"""

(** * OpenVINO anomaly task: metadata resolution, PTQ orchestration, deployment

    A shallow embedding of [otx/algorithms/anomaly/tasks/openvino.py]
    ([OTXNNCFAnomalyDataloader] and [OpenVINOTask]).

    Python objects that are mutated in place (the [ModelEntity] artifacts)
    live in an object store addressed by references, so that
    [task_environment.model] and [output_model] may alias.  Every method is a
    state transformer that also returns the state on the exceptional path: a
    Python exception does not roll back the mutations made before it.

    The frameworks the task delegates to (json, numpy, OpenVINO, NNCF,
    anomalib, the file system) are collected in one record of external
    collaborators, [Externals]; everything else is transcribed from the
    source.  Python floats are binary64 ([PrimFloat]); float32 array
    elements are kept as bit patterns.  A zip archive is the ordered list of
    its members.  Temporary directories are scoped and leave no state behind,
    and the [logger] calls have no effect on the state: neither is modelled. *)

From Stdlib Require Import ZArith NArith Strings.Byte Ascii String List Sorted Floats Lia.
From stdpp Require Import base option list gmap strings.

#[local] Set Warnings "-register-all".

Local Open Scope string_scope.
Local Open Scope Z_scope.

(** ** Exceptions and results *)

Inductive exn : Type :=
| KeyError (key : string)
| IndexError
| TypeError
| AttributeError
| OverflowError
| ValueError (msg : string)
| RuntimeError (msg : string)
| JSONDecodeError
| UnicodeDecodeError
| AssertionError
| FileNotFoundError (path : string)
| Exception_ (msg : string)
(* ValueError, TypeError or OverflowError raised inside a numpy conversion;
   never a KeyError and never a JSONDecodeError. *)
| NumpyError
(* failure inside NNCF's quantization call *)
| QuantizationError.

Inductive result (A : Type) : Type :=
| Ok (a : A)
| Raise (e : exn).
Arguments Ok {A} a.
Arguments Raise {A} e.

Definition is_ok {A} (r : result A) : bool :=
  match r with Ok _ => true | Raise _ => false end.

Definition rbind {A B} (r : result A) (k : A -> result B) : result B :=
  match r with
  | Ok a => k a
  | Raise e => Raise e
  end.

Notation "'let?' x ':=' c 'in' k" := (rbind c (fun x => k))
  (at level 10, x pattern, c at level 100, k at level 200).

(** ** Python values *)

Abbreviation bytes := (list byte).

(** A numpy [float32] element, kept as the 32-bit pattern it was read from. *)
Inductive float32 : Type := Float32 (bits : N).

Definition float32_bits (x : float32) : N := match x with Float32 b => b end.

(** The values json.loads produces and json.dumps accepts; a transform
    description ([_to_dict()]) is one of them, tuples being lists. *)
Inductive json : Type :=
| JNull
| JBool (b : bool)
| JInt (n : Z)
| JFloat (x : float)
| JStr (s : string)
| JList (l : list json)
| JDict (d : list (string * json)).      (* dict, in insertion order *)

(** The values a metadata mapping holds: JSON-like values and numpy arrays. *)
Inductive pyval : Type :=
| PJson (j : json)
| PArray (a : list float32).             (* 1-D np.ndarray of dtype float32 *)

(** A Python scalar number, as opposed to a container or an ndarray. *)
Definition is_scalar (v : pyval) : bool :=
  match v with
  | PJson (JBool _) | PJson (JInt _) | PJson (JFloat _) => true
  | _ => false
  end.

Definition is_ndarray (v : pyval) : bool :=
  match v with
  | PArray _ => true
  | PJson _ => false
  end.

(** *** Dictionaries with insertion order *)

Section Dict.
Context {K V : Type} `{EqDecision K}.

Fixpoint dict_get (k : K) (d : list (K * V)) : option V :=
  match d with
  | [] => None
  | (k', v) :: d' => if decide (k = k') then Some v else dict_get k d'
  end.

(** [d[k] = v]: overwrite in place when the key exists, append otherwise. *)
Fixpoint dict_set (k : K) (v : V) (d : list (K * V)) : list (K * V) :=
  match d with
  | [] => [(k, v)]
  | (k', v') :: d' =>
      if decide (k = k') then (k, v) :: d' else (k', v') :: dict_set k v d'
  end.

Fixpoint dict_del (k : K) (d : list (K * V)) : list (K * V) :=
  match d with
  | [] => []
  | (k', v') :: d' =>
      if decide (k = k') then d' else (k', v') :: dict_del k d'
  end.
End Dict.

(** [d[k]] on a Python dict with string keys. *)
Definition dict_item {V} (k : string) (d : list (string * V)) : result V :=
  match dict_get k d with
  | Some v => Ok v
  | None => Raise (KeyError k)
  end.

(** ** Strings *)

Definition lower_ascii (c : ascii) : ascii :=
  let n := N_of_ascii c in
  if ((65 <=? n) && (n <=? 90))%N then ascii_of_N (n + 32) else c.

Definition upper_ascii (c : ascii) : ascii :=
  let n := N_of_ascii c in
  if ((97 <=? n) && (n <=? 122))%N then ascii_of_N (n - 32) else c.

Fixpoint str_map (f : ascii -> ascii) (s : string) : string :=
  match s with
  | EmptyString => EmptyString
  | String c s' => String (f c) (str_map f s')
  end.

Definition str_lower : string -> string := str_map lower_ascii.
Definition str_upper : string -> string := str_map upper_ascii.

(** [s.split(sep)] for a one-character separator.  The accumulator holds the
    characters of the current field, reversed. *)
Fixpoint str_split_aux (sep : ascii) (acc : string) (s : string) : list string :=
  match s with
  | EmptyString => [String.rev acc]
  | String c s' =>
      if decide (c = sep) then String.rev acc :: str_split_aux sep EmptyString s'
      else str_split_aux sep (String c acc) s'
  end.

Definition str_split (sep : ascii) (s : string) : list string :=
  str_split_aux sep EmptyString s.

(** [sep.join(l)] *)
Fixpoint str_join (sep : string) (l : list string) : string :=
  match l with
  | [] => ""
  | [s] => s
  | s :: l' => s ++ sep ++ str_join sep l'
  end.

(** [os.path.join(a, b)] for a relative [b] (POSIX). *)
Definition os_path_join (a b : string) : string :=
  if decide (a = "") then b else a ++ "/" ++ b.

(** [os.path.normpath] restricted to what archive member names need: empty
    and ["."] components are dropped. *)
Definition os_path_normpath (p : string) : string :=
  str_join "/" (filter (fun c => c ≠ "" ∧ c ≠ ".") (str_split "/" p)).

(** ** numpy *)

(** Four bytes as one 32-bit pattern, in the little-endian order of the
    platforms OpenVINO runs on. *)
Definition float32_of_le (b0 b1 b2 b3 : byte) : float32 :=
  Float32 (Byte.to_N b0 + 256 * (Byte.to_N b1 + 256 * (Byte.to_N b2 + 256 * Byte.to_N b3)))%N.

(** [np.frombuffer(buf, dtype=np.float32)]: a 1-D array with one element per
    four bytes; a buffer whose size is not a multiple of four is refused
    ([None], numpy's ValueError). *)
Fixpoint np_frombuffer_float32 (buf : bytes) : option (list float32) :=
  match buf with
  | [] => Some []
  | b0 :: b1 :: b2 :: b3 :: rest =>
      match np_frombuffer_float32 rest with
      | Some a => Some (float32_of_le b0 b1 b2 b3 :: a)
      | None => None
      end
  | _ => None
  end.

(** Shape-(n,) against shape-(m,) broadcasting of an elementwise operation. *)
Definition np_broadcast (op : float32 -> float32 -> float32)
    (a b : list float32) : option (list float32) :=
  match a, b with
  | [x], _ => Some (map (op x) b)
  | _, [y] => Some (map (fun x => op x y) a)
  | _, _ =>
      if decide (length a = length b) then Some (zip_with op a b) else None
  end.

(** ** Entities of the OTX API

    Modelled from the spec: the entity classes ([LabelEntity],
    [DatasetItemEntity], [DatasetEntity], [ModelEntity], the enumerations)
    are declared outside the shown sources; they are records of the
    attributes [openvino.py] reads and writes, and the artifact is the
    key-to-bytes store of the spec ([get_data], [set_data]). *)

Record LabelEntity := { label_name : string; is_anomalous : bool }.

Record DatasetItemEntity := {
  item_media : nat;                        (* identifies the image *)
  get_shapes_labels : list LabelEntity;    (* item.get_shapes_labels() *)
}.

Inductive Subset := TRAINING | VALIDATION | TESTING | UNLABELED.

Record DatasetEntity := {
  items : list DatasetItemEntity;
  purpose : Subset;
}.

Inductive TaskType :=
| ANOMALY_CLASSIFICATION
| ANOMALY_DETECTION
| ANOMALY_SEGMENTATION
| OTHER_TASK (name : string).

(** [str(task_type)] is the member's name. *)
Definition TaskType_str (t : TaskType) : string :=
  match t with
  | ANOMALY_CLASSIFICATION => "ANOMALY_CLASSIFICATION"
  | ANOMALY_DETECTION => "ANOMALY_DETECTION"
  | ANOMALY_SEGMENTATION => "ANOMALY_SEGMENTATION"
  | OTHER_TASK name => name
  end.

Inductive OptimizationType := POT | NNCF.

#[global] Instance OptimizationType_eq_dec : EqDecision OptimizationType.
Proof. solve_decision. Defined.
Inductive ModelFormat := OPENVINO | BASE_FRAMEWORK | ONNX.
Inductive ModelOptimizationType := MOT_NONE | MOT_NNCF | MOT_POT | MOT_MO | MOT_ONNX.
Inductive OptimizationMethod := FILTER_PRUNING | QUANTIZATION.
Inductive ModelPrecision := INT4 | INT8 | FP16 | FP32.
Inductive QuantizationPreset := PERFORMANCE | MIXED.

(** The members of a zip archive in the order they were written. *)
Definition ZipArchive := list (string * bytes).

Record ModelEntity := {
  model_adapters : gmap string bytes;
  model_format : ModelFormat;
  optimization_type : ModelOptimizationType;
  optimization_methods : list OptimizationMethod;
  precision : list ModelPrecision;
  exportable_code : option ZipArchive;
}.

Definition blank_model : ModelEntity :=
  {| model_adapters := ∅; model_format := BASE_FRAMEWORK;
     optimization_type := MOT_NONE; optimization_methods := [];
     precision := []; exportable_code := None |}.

"""

(Exercise): Show every line from the listing that contains "LabelEntity".

(Exercise result):
    Modelled from the spec: the entity classes ([LabelEntity],
Record LabelEntity := { label_name : string; is_anomalous : bool }.
  get_shapes_labels : list LabelEntity;    (* item.get_shapes_labels() *)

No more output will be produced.